The third revolution moved beyond the singular notion of freedom to notions of the open competition of ideas and trade, creating a welfare state driven by the notion that government should be a companion to citizens, offering education, help when they lost jobs, health care when they got sick and pensions for the aged. This is the notion around which today’s “sprawling Western states were built.” These ideas of the sociologist and economist Beatrice Webb gradually pushed the UK toward socialism. Her key perceptions resulted in a vision of “homes, health, education, and social security.”
But by the 1970s, the US big government began to overreach, resulting in strikes, the Vietnam War, and economies “hobbled by stagflation. And Milton Friedman capitalized on these failures emphasizing his free-market approach.

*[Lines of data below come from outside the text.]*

(** * Product list with cart: the cart controller of [src/index.ts]

    A shallow embedding of the click handlers of the product-list page and
    of the functions they call ([addToCart], [updateButtonState],
    [resetButtonState], [findProductCardById], [updateCart],
    [showConfirmationModal], [resetOrder]), followed by the properties of the
    cart that the specification states.

    Conventions of the model.
    - A JavaScript string is a [string]: a sequence of code units below 256.
    - A price is a JavaScript number, that is an IEEE 754 binary64 value: a
      primitive [float], with the machine's addition and multiplication.
    - A quantity is a JavaScript number that only ever holds an integer
      (it starts at 1 and moves by [++] and [--]); it is an integer of [Z],
      which is exact below 2^53.
    - The page is a record of the parts of the DOM the script reads and
      writes; the markup a template literal produces is kept as the tuple of
      the values it interpolates. *)

From Stdlib Require Import ZArith List String Ascii Bool Lia Floats.
Import ListNotations.

Open Scope string_scope.
Open Scope list_scope.
Open Scope Z_scope.

(** ** The built-in functions the script calls *)

Module JS.
Lemma scan_rows_In (rows : list (list Z)) (row_index : Z) (pt : Z * Z) :
  In pt (scan_rows md rows row_index) <->
  exists i j row,
    nth_error rows i = Some row /\ nth_error row j = Some (SPAWN md) /\
    pt = (Z.of_nat j * TILE_SIZE, (row_index + Z.of_nat i) * TILE_SIZE).
Proof.
  revert row_index. induction rows as [| row rows IH]; intros row_index; simpl.
  - split; [contradiction | intros (i & j & r & Hi & _); destruct i; discriminate].
  - rewrite in_app_iff, scan_row_In, IH. split.
    + intros [(j & Hj & ->) | (i & j & r & Hi & Hj & ->)].
      * exists 0%nat, j, row. repeat split; try assumption.
        f_equal. f_equal. lia.
      * exists (S i), j, r. repeat split; try assumption.
        f_equal. f_equal. lia.
    + intros (i & j & r & Hi & Hj & ->). destruct i as [| i]; simpl in Hi.
      * inversion Hi; subst r. left. exists j. split; [exact Hj |].
        f_equal. f_equal. lia.
      * right. exists i, j, r. repeat split; try assumption.
        f_equal. f_equal. lia.
Qed.

(** The collected points are the spawn cells, as pixel coordinates. *)
Lemma spawn_points_In (m : Map.t) (pt : Z * Z) :
  In pt (spawn_points md m) <->
  exists r c, cell m r c = Some (SPAWN md) /\
              pt = (Z.of_nat c * TILE_SIZE, Z.of_nat r * TILE_SIZE).
Proof.
  unfold spawn_points, cell. rewrite scan_rows_In. split.
  - intros (i & j & row & Hi & Hj & ->). exists i, j. rewrite Hi. auto.
  - intros (r & c & Hc & ->).
    destruct (nth_error (Map.map_array m) r) as [row |] eqn:Hr; [| discriminate].
    exists r, c, row. auto.
Qed.

End SpawnFacts.

Section SpawnChoice.

Variable rng : Type.
Variable randbelow : rng -> nat -> nat * rng.
Variable md : map_data.

Lemma get_random_spawn_point_nonempty (m : Map.t) (s : rng) :
  in_range randbelow ->
  spawn_points md m <> [] ->
  let n := List.length (spawn_points md m) in
  exists pt,
    nth_error (spawn_points md m) (fst (randbelow s n)) = Some pt /\
    get_random_spawn_point rng randbelow md m s
    = Ok (pt, snd (randbelow s n), []).
Proof.
  intros Hrange Hne n. subst n.
  unfold get_random_spawn_point, choice.
  destruct (spawn_points md m) as [| p0 pts] eqn:Hpts; [contradiction |].
  specialize (Hrange s (List.length (p0 :: pts))).
  destruct (randbelow s (List.length (p0 :: pts))) as [i s'] eqn:Hdraw.
  simpl fst in *. simpl snd.
  destruct (nth_error (p0 :: pts) i) as [pt |] eqn:Hnth.
  - exists pt. split; reflexivity.
  - apply nth_error_None in Hnth. simpl in Hrange, Hnth. lia.
Qed.

End SpawnChoice.

(** C8. With no spawn tile on the grid the selector returns (0, 0) and
    prints the warning, without raising; with exactly one spawn tile, at
    column 2 and row 3, it returns (64, 96) whatever the random source
    draws; and in general the point returned is the element of the
    row-major list of spawn points at the index drawn from the given
    state of the random source, so a seeded source fixes the choice. *)
Theorem spawn_selection (rng : Type) (randbelow : rng -> nat -> nat * rng)
        (md : map_data) (m : Map.t) (s : rng) :
  in_range randbelow ->
  (no_spawn md m ->
   get_random_spawn_point rng randbelow md m s
   = Ok ((0, 0), s, [no_spawn_warning])) /\
  (only_spawn_at md m 2 3 ->
   exists s', get_random_spawn_point rng randbelow md m s
              = Ok ((64, 96), s', [])) /\
  (spawn_points md m <> [] ->
   let n := List.length (spawn_points md m) in
   exists pt,
     nth_error (spawn_points md m) (fst (randbelow s n)) = Some pt /\
     get_random_spawn_point rng randbelow md m s
     = Ok (pt, snd (randbelow s n), [])).
Proof.
  intros Hrange. split; [| split].
  - intros Hnone. unfold get_random_spawn_point.
    destruct (spawn_points md m) as [| p0 pts] eqn:Hpts; [reflexivity |].
    assert (Hin : In p0 (spawn_points md m)) by (rewrite Hpts; left; reflexivity).
    apply spawn_points_In in Hin. destruct Hin as (r & c & Hc & _).
    exfalso. exact (Hnone r c Hc).
  - intros Honly.
    assert (Hne : spawn_points md m <> []).
    { intros Hnil.
      assert (Hin : In (64, 96) (spawn_points md m)).
      { apply spawn_points_In. exists 3%nat, 2%nat.
        split; [apply Honly; split; reflexivity | reflexivity]. }
      rewrite Hnil in Hin. contradiction. }
    destruct (get_random_spawn_point_nonempty rng randbelow md m s Hrange Hne)
      as (pt & Hnth & Hrun).
    apply nth_error_In in Hnth. apply spawn_points_In in Hnth.
    destruct Hnth as (r & c & Hc & ->).
    apply Honly in Hc. destruct Hc as [-> ->].
    eexists. exact Hrun.
  - apply get_random_spawn_point_nonempty. exact Hrange.
Qed.

Lemma counter_randbelow_in_range : in_range counter_randbelow.
Proof.
  intros s n Hn. simpl. apply Nat.mod_upper_bound. lia.
Qed.

Lemma spawn_map_only_spawn : only_spawn_at sample_data spawn_map 2 3.
Proof.
  intros r c. split.
  - intros H. unfold cell in H.
    do 4 (destruct r as [| r];
          [do 3 (destruct c as [| c];
                 [simpl in H; try discriminate H; auto |]);
           destruct c; discriminate H |]).
    destruct r; discriminate H.
  - intros [-> ->]. reflexivity.
Qed.

Lemma open_map_no_spawn : no_spawn sample_data open_map.
Proof.
  intros r c H. unfold cell in H.
  do 3 (destruct r as [| r];
        [do 3 (destruct c as [| c]; [discriminate H |]);
         destruct c; discriminate H |]).
  destruct r; discriminate H.
Qed.

Lemma spawn_selection_witness :
  get_random_spawn_point nat counter_randbelow sample_data open_map 7%nat
  = Ok ((0, 0), 7%nat, [no_spawn_warning]) /\
  (exists s', get_random_spawn_point nat counter_randbelow sample_data spawn_map 7%nat
              = Ok ((64, 96), s', [])) /\
  get_random_spawn_point nat counter_randbelow sample_data three_spawn_map 7%nat
  = Ok ((64, 0), 8%nat, []).
Proof.
  split; [| split].
  - exact (proj1 (spawn_selection nat counter_randbelow sample_data open_map 7%nat
                    counter_randbelow_in_range) open_map_no_spawn).
  - exact (proj1 (proj2 (spawn_selection nat counter_randbelow sample_data
                           spawn_map 7%nat counter_randbelow_in_range))
             spawn_map_only_spawn).
  - destruct (proj2 (proj2 (spawn_selection nat counter_randbelow sample_data
                              three_spawn_map 7%nat counter_randbelow_in_range)))
      as (pt & Hnth & Hrun); [discriminate |].
    vm_compute in Hnth. inversion Hnth; subst pt. exact Hrun.
Defined.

The “half revolution” from the ideas of Milton Friedman built on the experience and belief of the failures of government, contrasted sharply with the perceived power of business, especially the pro-market ideas of Friedrich Hayek, resulting in an orientation to small-government conservatism. Friedman denounced almost everything of importance to the American left, including “government provided health care, public housing, student grants, foreign aid.” The foremost political leaders of his ideas were, of course, Ronald Reagan and Margaret Thatcher. Thatcher and Reagan’s ideas spread around the world quickly, winning Friedman’s battle for him.
But for all the talk of these people and the “’shredding of the safety net,’ the state remained far bigger under Reagan and Thatcher than anything that Webb could have imagined, and it has only continued to grow in the decades since they left office.”

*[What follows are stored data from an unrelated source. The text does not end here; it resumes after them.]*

(** * Verification of the coinplex-sdk signing, decryption, dispatch and
      scheduling core (shallow embedding of the JavaScript sources). *)

From Stdlib Require Import ZArith String Ascii.
From Stdlib Require Import QArith Qround Lqa.
From stdpp Require Import base list sorting gmap.

Open Scope Z_scope.

(* ================================================================== *)
(** ** JavaScript strings and values *)

(** A JavaScript string is a sequence of UTF-16 code units. *)
Abbreviation jsstr := (list Z).

(** Literal helper: the code units of an ASCII Rocq string. *)
Fixpoint js (s : string) : jsstr :=
  match s with
  | EmptyString => []
  | String c s' => Z.of_nat (nat_of_ascii c) :: js s'
  end.

(** Scalar JavaScript values (numbers are the integral ones the SDK uses:
    timestamps, counters). *)
Inductive jsval :=
| JUndefined
| JNull
| JBool (b : bool)
| JNum (z : Z)
| JStr (s : jsstr).

(** Truthiness ([!x] is [negb (truthy x)]). *)
Definition truthy (v : jsval) : bool :=
  match v with
  | JUndefined | JNull => false
  | JBool b => b
  | JNum z => negb (z =? 0)
  | JStr s => negb (bool_decide (s = []))
  end.

(** Decimal rendering of an integral number ([String(n)]). *)
Fixpoint digits_aux (fuel : nat) (n : Z) (acc : jsstr) : jsstr :=
  match fuel with
  | O => acc
  | S f =>
      let acc' := (48 + n mod 10) :: acc in
      if n <? 10 then acc' else digits_aux f (n / 10) acc'
  end.

Definition num_to_string (z : Z) : jsstr :=
  let fuel := S (Z.to_nat (Z.log2 (Z.abs z))) in
  if z <? 0 then 45 :: digits_aux fuel (- z) [] else digits_aux fuel z [].

(** [`${v}`] *)
Definition to_js_string (v : jsval) : jsstr :=
  match v with
  | JUndefined => js "undefined"
  | JNull => js "null"
  | JBool true => js "true"
  | JBool false => js "false"
  | JNum z => num_to_string z
  | JStr s => s
  end.

(** A plain object with scalar properties: its own properties in
    enumeration order, keys pairwise distinct. *)
Abbreviation jsobj := (list (jsstr * jsval)).

Definition obj_keys (o : jsobj) : list jsstr := map fst o.

(** [o[k]]: [undefined] when absent. *)
Fixpoint obj_get (o : jsobj) (k : jsstr) : jsval :=
  match o with
  | [] => JUndefined
  | (k', v) :: o' => if bool_decide (k = k') then v else obj_get o' k
  end.

(** [o[k] = v]: overwrite in place, or append a new property. *)
Fixpoint obj_set (o : jsobj) (k : jsstr) (v : jsval) : jsobj :=
  match o with
  | [] => [(k, v)]
  | (k', v') :: o' =>
      if bool_decide (k = k') then (k', v) :: o' else (k', v') :: obj_set o' k v
  end.

(** [delete o[k]] *)
Fixpoint obj_delete (o : jsobj) (k : jsstr) : jsobj :=
  match o with
  | [] => []
  | (k', v') :: o' =>
      if bool_decide (k = k') then obj_delete o' k else (k', v') :: obj_delete o' k
  end.

(* ================================================================== *)
(** ** Default [Array.prototype.sort] on strings: UTF-16 code-unit order *)

Fixpoint lex_leb (a b : jsstr) : bool :=
  match a, b with
  | [], _ => true
  | _ :: _, [] => false
  | x :: a', y :: b' => (x <? y) || ((x =? y) && lex_leb a' b')
  end.

Definition lex_le (a b : jsstr) : Prop := lex_leb a b = true.

#[global] Instance lex_le_dec : RelDecision lex_le.
Proof. intros a b. unfold lex_le. apply _. Defined.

So where are we today? For one thing, representative democracy is losing its luster. Our politicians increasingly make promises they can’t deliver, allowing themselves to be captured by special interests and diverted by short-term interests. And as those of us reading intelligent commentary recognize, Washington gridlock is a fundamental example of these failures.

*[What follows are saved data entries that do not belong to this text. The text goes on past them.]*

Definition do_put (pf : platform) (ostream : output_bitstream) (c : put)
  : option (Z * output_bitstream) :=
  match c with
  | put_byte n => bitstream_put_byte ostream n
  | put_two_bytes n => bitstream_put_two_bytes pf ostream n
  end.

Fixpoint do_puts (pf : platform) (ostream : output_bitstream) (cs : list put)
  : option (list Z * output_bitstream) :=
  match cs with
  | [] => Some ([], ostream)
  | c :: rest =>
      match do_put pf ostream c with
      | None => None
      | Some (r, ostream') =>
          match do_puts pf ostream' rest with
          | None => None
          | Some (rs, ostream'') => Some (r :: rs, ostream'')
          end
      end
  end.

(** The bytes a call stores when it returns 0. *)
Definition bytes_of (c : put) : list byte :=
  match c with
  | put_byte n => [byte_of_Z n]
  | put_two_bytes n => le_bytes 2 n
  end.

(** The bytes of the calls that returned 0. *)
Fixpoint stored (cs : list put) (rs : list Z) : list byte :=
  match cs, rs with
  | c :: cs', r :: rs' =>
      (if r =? 0 then bytes_of c else []) ++ stored cs' rs'
  | _, _ => []
  end.

End Comp.

(** ** Search trees of the NTFS capture ([ntfs-capture.c], [rbtree.h]) *)

Module RbTree.

(** The tree under a [struct rb_root]: a [NULL] pointer or a node with its
    two subtrees and the structure the [rb_node] is embedded in.  The
    colours are the business of [rb_insert_color] and are not kept. *)
Inductive rb_tree (A : Type) : Type :=
| rb_NULL
| rb_node (rb_left : rb_tree A) (entry : A) (rb_right : rb_tree A).
Arguments rb_NULL {A}.
Arguments rb_node {A} rb_left entry rb_right.

(** The entries from left to right. *)
Fixpoint inorder {A : Type} (t : rb_tree A) : list A :=
  match t with
  | rb_NULL => []
  | rb_node l x r => inorder l ++ x :: inorder r
  end.

(** The loop that walks down from the root to find an entry: [cmp] is the
    comparison of what is looked for with the entry of the node, the walk
    goes left when it is negative, right when it is positive, and stops
    at the node where it is neither. *)
Fixpoint rb_walk {A : Type} (cmp : A -> Z) (node : rb_tree A) : option A :=
  match node with
  | rb_NULL => None
  | rb_node l this r =>
      if cmp this <? 0 then rb_walk cmp l
      else if 0 <? cmp this then rb_walk cmp r
      else Some this
  end.

(** The loop that walks down to the [NULL] link where a new entry belongs,
    and [rb_link_node] there: the tree with the new leaf, or the entry
    the walk stopped at when the comparison is neither negative nor
    positive. *)
Fixpoint rb_link {A : Type} (cmp : A -> Z) (new : A) (node : rb_tree A)
  : rb_tree A + A :=
  match node with
  | rb_NULL => inl (rb_node rb_NULL new rb_NULL)
  | rb_node l this r =>
      if cmp this <? 0 then
        match rb_link cmp new l with
        | inl l' => inl (rb_node l' this r)
        | inr found => inr found
        end
      else if 0 <? cmp this then
        match rb_link cmp new r with
        | inl r' => inl (rb_node l this r')
        | inr found => inr found
        end
      else inr this
  end.

(** A tree in which the keys grow strictly from left to right, for a
    key and a comparison of keys. *)
Definition ordered {A K : Type} (key : A -> K) (kcmp : K -> K -> Z)
  (t : rb_tree A) : Prop :=
  StronglySorted (fun a b => kcmp (key a) (key b) < 0) (inorder t).

(** A comparison that is a strict total order: 0 exactly on equal keys,
    the sign turns when the arguments are exchanged, and "less" is
    transitive. *)
Definition total_order {K : Type} (kcmp : K -> K -> Z) : Prop :=
  (forall a b, kcmp a b = 0 <-> a = b) /\
  (forall a b, kcmp a b < 0 <-> 0 < kcmp b a) /\
  (forall a b c, kcmp a b < 0 -> kcmp b c < 0 -> kcmp a c < 0).

End RbTree.

(** ** The set of security descriptors of a capture ([ntfs-capture.c]) *)

Module SdSet.
Import BufferIO RbTree.

(** [struct wim_security_data]: the fields [sd_set_add_sd] uses.  The
    arrays are the lists of their elements.  The header that declares
    the structure is not among the sources: its counters are numbers
    here, and the properties below are stated for counters that stay
    below the limits of 32-bit fields, where [sd->num_entries++] and
    [sd->total_length += ...] do not wrap. *)
Record wim_security_data : Set := mk_wim_security_data {
  num_entries : Z;
  descriptors : list (list byte);
  sizes : list Z;
  total_length : Z
}.

Record sd_node : Set := mk_sd_node {
  security_id : Z;
  hash : list byte
}.

(** A number stored in an [int], as [security_id] is. *)
Definition to_int (x : Z) : Z := (x + 2 ^ 31) mod 2 ^ 32 - 2 ^ 31.

Record sd_set : Set := mk_sd_set {
  sd : wim_security_data;
  rb_root : rb_tree sd_node
}.

(** The allocations of [sd_set_add_sd], in the order it makes them. *)
Inductive allocation : Set :=
| MALLOC_new
| MALLOC_descr_copy
| REALLOC_descriptors
| REALLOC_sizes.

(** An array of [n] elements reallocated to [n + 1] elements, with [x]
    stored in the last one. *)
Definition realloc_and_store {A : Type} (a : list A) (n : Z) (x : A) : list A :=
  ztake n a ++ [x].

Section sd_set.

(** [sha1_buffer(buffer, size, hash)] and [hashes_cmp(h1, h2)]. *)
Variable sha1_buffer : list byte -> list byte.
Variable hashes_cmp : list byte -> list byte -> Z.

(** [rb_insert_color(&new->rb_node, root)] on the tree [new] was linked
    into. *)
Variable rb_insert_color : sd_node -> rb_tree sd_node -> rb_tree sd_node.

(** [insert_sd_node(set, new)]; [None] when the assertion in the loop
    fails. *)
Definition insert_sd_node (set : sd_set) (new : sd_node) : option sd_set :=
  match rb_link (fun this => hashes_cmp (hash new) (hash this)) new
                (rb_root set) with
  | inl linked => Some (mk_sd_set (sd set) (rb_insert_color new linked))
  | inr _ => None
  end.

Definition lookup_sd (set : sd_set) (h : list byte) : Z :=
  match rb_walk (fun this => hashes_cmp h (hash this)) (rb_root set) with
  | Some this => security_id this
  | None => -1
  end.

(** [sd_set_add_sd(sd_set, descriptor, size)] for a descriptor of [size]
    bytes, with the allocations that fail: the return value and the set
    afterwards. *)
Definition sd_set_add_sd (fails : allocation -> bool) (set : sd_set)
  (descriptor : list byte) : option (Z * sd_set) :=
  let size := zlength descriptor in
  let h := sha1_buffer descriptor in
  let id := lookup_sd set h in
  if 0 <=? id then Some (id, set) else
  if fails MALLOC_new then Some (-1, set) else
  if fails MALLOC_descr_copy then Some (-1, set) else
  let descr_copy := ztake size descriptor in
  let new := mk_sd_node (to_int (num_entries (sd set))) h in
  if fails REALLOC_descriptors then Some (-1, set) else
  if fails REALLOC_sizes then Some (-1, set) else
  let sd' :=
    mk_wim_security_data
      (num_entries (sd set) + 1)
      (realloc_and_store (descriptors (sd set)) (num_entries (sd set))
                         descr_copy)
      (realloc_and_store (sizes (sd set)) (num_entries (sd set)) size)
      (total_length (sd set) + (size + 8)) in
  match insert_sd_node (mk_sd_set sd' (rb_root set)) new with
  | Some set' => Some (security_id new, set')
  | None => None
  end.

(** A set as [sd_set_add_sd] keeps it: the tree is in the order of the
    digests, the arrays hold [num_entries] elements, and the node of a
    digest has the index of a descriptor with that digest. *)
Definition sd_set_ok (set : sd_set) : Prop :=
  ordered hash hashes_cmp (rb_root set) /\
  zlength (descriptors (sd set)) = num_entries (sd set) /\
  zlength (sizes (sd set)) = num_entries (sd set) /\
  forall node, In node (inorder (rb_root set)) ->
    0 <= security_id node < num_entries (sd set) /\
    exists d, nth_error (descriptors (sd set))
                        (Z.to_nat (security_id node)) = Some d /\
              sha1_buffer d = hash node.

End sd_set.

The authors emphasize a number of major Western governmental failures: the unsustainable debt burden caused by numerous demographic and political problems, the rapid development of information technology that has often stumbled under under government direction, the rise of authoritarian governments in Asia that have become successfully competitive, the fact that Western governments do many things badly, and finally the distribution of huge sums to the relatively prosperous and little for the poor. These situations do little more than bring frustration and confusion to the masses.
Early on, I indicated that we need in-depth discussions of the role of government for a new context. What’s both obvious and frightening and confusing to many is that the Chinese and the Singaporeans have produced governments that successfully challenge the belief in free markets and democracy.
Although this crisis in Western liberal democracy has been brewing for decades, it has become more acute today for three reasons: the financial crisis and the unsustainable debt burden, the failure to effectively harness the rapid development of technology, and the track record of the Asians.
What this implies, as the authors state, is that we need to “follow China’s example and take good ideas wherever (we) can find them.” The authors’ conclusion is prescient: “it’s not yet clear whether the West will be able to summon the sort of intellectual and political energy that, for the past four centuries, has kept it ahead in the global race to reinvent the state.” But without a relevant, new model, we’re going to be behind the proverbial eight-ball.